According to a news agency report Bloomberg the group is considering switching to round cells in its battery systems. E-car industry leader Tesla has been using this type of battery for a long time. In its current electric cars, such as the iX and i4, BMW uses prismatic cells of various sizes. These are each encased in a cuboid housing and a protective layer and installed in modules. That could be different with the new class.
The new cells will be manufactured by BMW’s existing suppliers, reports Bloomberg citing unnamed sources. The group currently sources its batteries from CATL, Samsung SDI, Northvolt and EVE Energy. According to the sources, the design should help achieve a 30 percent cost reduction. The new round cells from BMW are also said to exceed the energy density of Tesla batteries by “at least a double-digit percentage”. Which round cell format and which cell chemistry favor the Munich, is not mentioned.

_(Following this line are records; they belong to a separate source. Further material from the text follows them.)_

Definition update_cmeta (f : ConsensusMetadata.t → outcome ConsensusMetadata.t) : M () :=
  do! n <- get;
  do! m <- lift (f (cmeta_ n));
  modify (λ n, set_cmeta n m).

Definition GetCurrentTermUnlocked : M Z := do! n <- get; ret (current_term (cmeta_ n)).
Definition GetActiveRoleUnlocked : M Role := do! n <- get; ret (active_role_ (cmeta_ n)).
Definition GetLeaderUuidUnlocked : M bytes := do! n <- get; ret (leader_uuid_ (cmeta_ n)).
Definition HasLeaderUnlocked : M bool := do! l <- GetLeaderUuidUnlocked; ret (bool_decide (l ≠ [])).
Definition GetPeerUuid : M bytes := do! n <- get; ret (peer_uuid_ (cmeta_ n)).
Definition GetActiveConfigUnlocked : M RaftConfigPB := do! n <- get; ret (active_config (cmeta_ n)).

Definition SetLeaderUuidUnlocked (uuid : bytes) : M () := update_cmeta (λ m, set_leader_uuid m uuid).
Definition ClearLeaderUnlocked : M () := SetLeaderUuidUnlocked [].

Definition SetCurrentTermUnlocked (new_term : Z) : M () :=
  do! term <- GetCurrentTermUnlocked;
  if new_term <=? term then fail IllegalState
  else
    run! update_cmeta (λ m, set_current_term m new_term);
    run! update_cmeta (λ m, Ok (clear_voted_for m));
    run! Flush;
    run! ClearLeaderUnlocked;
    modify (λ n, set_received_current n OpId.Min).

(** [CHECK_OK(cmeta_->Flush())]. *)
Definition SetVotedForCurrentTermUnlocked (uuid : bytes) : M () :=
  run! update_cmeta (λ m, Ok (set_voted_for m uuid));
  do! s <- try_ Flush;
  match s with None => ret () | Some _ => fatal end.

(** The remaining duration in nanoseconds. *)
Definition RemainingOldLeaderLeaseDuration (now : Z) : M (option Z) :=
  do! n <- get;
  if Lease.has_value Lease.kCoarseNone (old_leader_lease_ n) then
    if Lease.expiration (old_leader_lease_ n) <? now then
      run! modify (λ n, set_leases n (Lease.none Lease.kCoarseNone) (old_leader_ht_lease_ n)
                         (majority_replicated_lease_expiration_ n) (majority_replicated_ht_lease_expiration_ n));
      ret None
    else ret (Some (Lease.expiration (old_leader_lease_ n) - now))
  else ret None.

Definition UpdateOldLeaderLeaseExpirationOnNonLeaderUnlocked (lease ht_lease : Lease.t) : M () :=
  modify (λ n, set_leases n (Lease.TryUpdate (old_leader_lease_ n) lease)
                 (Lease.TryUpdate (old_leader_ht_lease_ n) ht_lease) Lease.kCoarseNone Lease.kMicrosNone).

(** *** RaftConsensus *)

(** The queue, the observers and the peers are not part of this state, and the
    failure detector is left out; [UnRegisterObserver] reports no error but
    [NotFound], which is ignored. *)
Definition BecomeReplicaUnlocked : M () :=
  run! ClearLeaderUnlocked;
  modify (λ n, set_withhold n kMonoMin).

(** The first NO_OP of the term is left to the replicated log. *)
Definition BecomeLeaderUnlocked : M () := modify (λ n, set_withhold n kMonoMax).

Definition HandleTermAdvanceUnlocked (new_term : Z) : M () :=
  do! term <- GetCurrentTermUnlocked;
  if new_term <=? term then fail IllegalState
  else
    do! role <- GetActiveRoleUnlocked;
    run! (if bool_decide (role = LEADER) then BecomeReplicaUnlocked else ret ());
    SetCurrentTermUnlocked new_term.

Definition IncrementTermUnlocked : M () :=
  do! term <- GetCurrentTermUnlocked; HandleTermAdvanceUnlocked (term + 1).

(** A response with the fields every response has. *)
Definition response (uuid : bytes) (pre granted : bool) (term : Z) : VoteResponsePB :=
  Build_VoteResponsePB uuid term granted None [] None [] pre false.

Definition with_leases (r : VoteResponsePB) (remaining : option Z) (holder : bytes) (ht : Lease.t) : VoteResponsePB :=
  Build_VoteResponsePB (responder_uuid r) (responder_term r) (vote_granted r)
    (match remaining with Some d => Some (Z.quot d kNanosPerMilli) | None => None end)
    (match remaining with Some _ => holder | None => [] end)
    (if Lease.has_value Lease.kMicrosNone ht then Some (Lease.expiration ht) else None)
    (if Lease.has_value Lease.kMicrosNone ht then Lease.holder_uuid ht else [])
    (resp_preelection r) (has_error r).

Definition FillVoteResponseVoteGranted (request : VoteRequestPB) (uuid : bytes) : VoteResponsePB :=
  response uuid (req_preelection request) true (candidate_term request).

Definition FillVoteResponseVoteDenied (request : VoteRequestPB) (uuid : bytes) : M VoteResponsePB :=
  do! term <- GetCurrentTermUnlocked; ret (response uuid (req_preelection request) false term).

Definition RequestVoteRespondVoteGranted (request : VoteRequestPB) (uuid : bytes) : M VoteResponsePB :=
  run! SetVotedForCurrentTermUnlocked (candidate_uuid request);
  ret (FillVoteResponseVoteGranted request uuid).

(** [busy]: the update lock is held by another request.  [now] and
    [coarse_now] are the two clocks. *)
Definition RequestVote (busy : bool) (now coarse_now : Z) (request : VoteRequestPB) : M VoteResponsePB :=
  do! uuid <- GetPeerUuid;
  run! LockForConfigChange;
  if busy then FillVoteResponseVoteDenied request uuid
  else
    do! n <- get;
    let m := cmeta_ n in
    if bool_decide (candidate_uuid request ≠ leader_uuid_ m) && negb (ignore_live_leader request) &&
       (now <? withhold_votes_until_ n)
    then FillVoteResponseVoteDenied request uuid
    else if candidate_term request <? current_term m then FillVoteResponseVoteDenied request uuid
    else if (candidate_term request =? current_term m) && has_voted_for m then
      if bool_decide (voted_for m = candidate_uuid request)
      then ret (FillVoteResponseVoteGranted request uuid)
      else FillVoteResponseVoteDenied request uuid
    else
      run! (if (current_term m <? candidate_term request) && negb (req_preelection request)
            then HandleTermAdvanceUnlocked (candidate_term request) else ret ());
      do! n <- get;
      if OpId.OpIdLessThan (last_received request) (log_op_id_ n)
      then FillVoteResponseVoteDenied request uuid
      else
        run! (if req_preelection request then ret () else modify (λ n, set_pending_election n None));
        do! remaining <- RemainingOldLeaderLeaseDuration coarse_now;
        do! n <- get;
        let leases r := with_leases r remaining (Lease.holder_uuid (old_leader_lease_ n)) (old_leader_ht_lease_ n) in
        if req_preelection request then ret (leases (FillVoteResponseVoteGranted request uuid))
        else do! r <- RequestVoteRespondVoteGranted request uuid; ret (leases r).

(** [ignore_live] is [ELECT_EVEN_IF_LEADER_IS_ALIVE]. *)
Definition CreateElectionUnlocked (ignore_live preelection : bool) : M LeaderElection.t :=
  run! (if preelection then ret () else IncrementTermUnlocked);
  do! term <- GetCurrentTermUnlocked;
  let new_term := if preelection then term + 1 else term in
  do! active_config <- GetActiveConfigUnlocked;
  let num_voters := CountVoters active_config in
  let majority_size := MajoritySize num_voters in
  do! uuid <- GetPeerUuid;
  run! (if preelection then ret () else SetVotedForCurrentTermUnlocked uuid);
  do! counter <- lift (VoteCounter.VoteCounter num_voters majority_size);
  let '(s, counter) := RegisterVote counter uuid kGranted in
  do! duplicate <- lift s;
  run! (if duplicate : bool then fatal else ret ());
  do! n <- get;
  let request := Build_VoteRequestPB uuid new_term (last_received_op_id_ n) ignore_live preelection in
  do! e <- lift (LeaderElection.LeaderElection active_config request counter);
  run! (if preelection then ret () else modify (λ n, set_pending_election n None));
  ret e.

(** [LeaderElectionData], with the committed index after the attempt to advance it
    to the required id. *)
Record LeaderElectionData := {
  ignore_live : bool;
  initial_election : bool;
  pending_commit : bool;
  must_be_committed_opid : option OpId.t;
  committed_index : Z;
}.

(** [preelections]: pre-elections are enabled and not suspended. *)
Definition DoStartElection (data : LeaderElectionData) (preelections preelected : bool)
    : M (option LeaderElection.t) :=
  let preelection := preelections && negb preelected in
  run! LockForConfigChange;
  do! n <- get;
  if initial_election data && negb (current_term (cmeta_ n) =? 0) then ret None
  else
    match active_role_ (cmeta_ n) with
    | LEADER | LEARNER | READ_REPLICA => ret None
    | NON_PARTICIPANT => fail IllegalState
    | FOLLOWER | UNKNOWN_ROLE =>
        let required_id :=
          match must_be_committed_opid data with
          | Some o => o
          | None => default OpId.Min (pending_election_opid_ n)
          end in
        let start_now := negb (pending_commit data) || (OpId.index required_id <=? committed_index data) in
        if start_now then do! e <- CreateElectionUnlocked (ignore_live data) preelection; ret (Some e)
        else
          match must_be_committed_opid data with
          | Some o => run! modify (λ n, set_pending_election n (Some o)); ret None
          | None => ret None
          end
    end.

(** Whether a won pre-election starts the election. *)
Definition DoElectionCallback (result : ElectionResult) : M bool :=
  if bool_decide (decision result = kDenied) then
    match higher_term result with
    | Some term => run! try_ (run! LockForConfigChange; HandleTermAdvanceUnlocked term); ret false
    | None => ret false
    end
  else
    do! s <- try_ LockForConfigChange;
    match s with
    | Some _ => ret false
    | None =>
        do! n <- get;
        let m := cmeta_ n in
        let desired_term := current_term m + (if preelection result then 1 else 0) in
        if negb (election_term result =? desired_term) then ret false
        else if negb (IsRaftConfigVoter (peer_uuid_ m) (active_config m)) then ret false
        else if preelection result then ret true
        else if bool_decide (active_role_ m = LEADER) then ret false
        else
          run! UpdateOldLeaderLeaseExpirationOnNonLeaderUnlocked (old_leader_lease result) (old_leader_ht_lease result);
          run! modify (λ n, set_no_op_committed n false);
          run! SetLeaderUuidUnlocked (peer_uuid_ m);
          run! BecomeLeaderUnlocked;
          ret false
    end.

(** Whether the request is rejected with INVALID_TERM. *)
Definition HandleLeaderRequestTermUnlocked (caller_term : Z) : M bool :=
  do! term <- GetCurrentTermUnlocked;
  if negb (caller_term =? term) then
    if caller_term <? term then ret true
    else run! HandleTermAdvanceUnlocked caller_term; ret false
  else ret false.

(** [sequence_ok] is the result of the checks before the term is looked at
    (deduplication, operation ids in sequence), [log_ok] that of the checks on the
    log after it; both concern the replicated operations. *)
Definition CheckLeaderRequestUnlocked (caller_uuid : bytes) (caller_term : Z) (sequence_ok log_ok : bool) : M () :=
  run! LockForConfigChange;
  if negb sequence_ok then fail IllegalState
  else
    do! rejected <- HandleLeaderRequestTermUnlocked caller_term;
    if rejected : bool then ret ()
    else if negb log_ok then ret ()
    else
      do! has_leader <- HasLeaderUnlocked;
      do! leader <- GetLeaderUuidUnlocked;
      if has_leader && bool_decide (leader ≠ caller_uuid) then fatal
      else if has_leader then ret ()
      else SetLeaderUuidUnlocked caller_uuid.

End Replica.

(** ** What handlers keep *)


Module ReplicaFacts.
Import QuorumUtil QuorumFacts ConsensusMetadata VoteCounter LeaderElection ElectionFacts Replica.

(** *** Votes *)

Definition term_of (pb : ConsensusMetadataPB) : Z := default 0 (current_term_ pb).

(** Terms grow, and the vote of a term is given once. *)
Definition vote_le (p q : ConsensusMetadataPB) : Prop :=
  term_of p < term_of q ∨ term_of p = term_of q ∧ (voted_for_ p = None ∨ voted_for_ p = voted_for_ q).

#[export] Instance vote_le_preorder : PreOrder vote_le.
Proof.
  split.
  - intros p. right. auto.
  - intros p q r [?|[? [Hp|Hp]]] [?|[? [Hq|Hq]]]; unfold vote_le; try (left; lia); right; split; try lia;
      rewrite ?Hp; auto.
Qed.

(** The vote [c] in term [t] is on record. *)
Definition voted (pb : ConsensusMetadataPB) (t : Z) (c : bytes) : Prop :=
  t < term_of pb ∨ term_of pb = t ∧ voted_for_ pb = Some c.

(** The same, of the current term. *)
Definition voted_now (pb : ConsensusMetadataPB) (t : Z) (c : bytes) : Prop :=
  term_of pb = t ∧ voted_for_ pb = Some c.

Lemma voted_le p q t c : voted p t c → vote_le p q → voted q t c.
Proof.
  intros [?|[? Hv]] [?|[? [Hn|Hn]]]; unfold voted; try (left; lia); right; split; try lia; congruence.
Qed.

Section Facts.
Context (cfg : RaftConfigPB) (Hcfg : VerifyRaftConfig cfg COMMITTED_QUORUM = Ok ()).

BMW already had in the past year announced the development of a new generation of batteries for the new class of electric cars. With the platform, the premium manufacturer is aiming for the level of modern combustion engines in terms of range and manufacturing costs. For the new, then sixth generation of electric drive technology, different cell formats, cell chemistries and also cell modules are being evaluated in the current development phase to design recyclable batteries,” emphasized the company.
BMW is also driving completely new battery technologies for its plans. In the medium to long term, the car manufacturer wants to use batteries with solid instead of liquid electrolyte. “We are intensively researching solid-state battery technology. By the end of the decade, we will have an automotive-grade solid-state battery for series use. We plan to show the first demonstrator vehicle with this technology well before 2025,” announced Frank Weber, Board Member for Development. Solid-state batteries are considered to be safer and more powerful overall than previous energy storage devices with liquid electrolyte.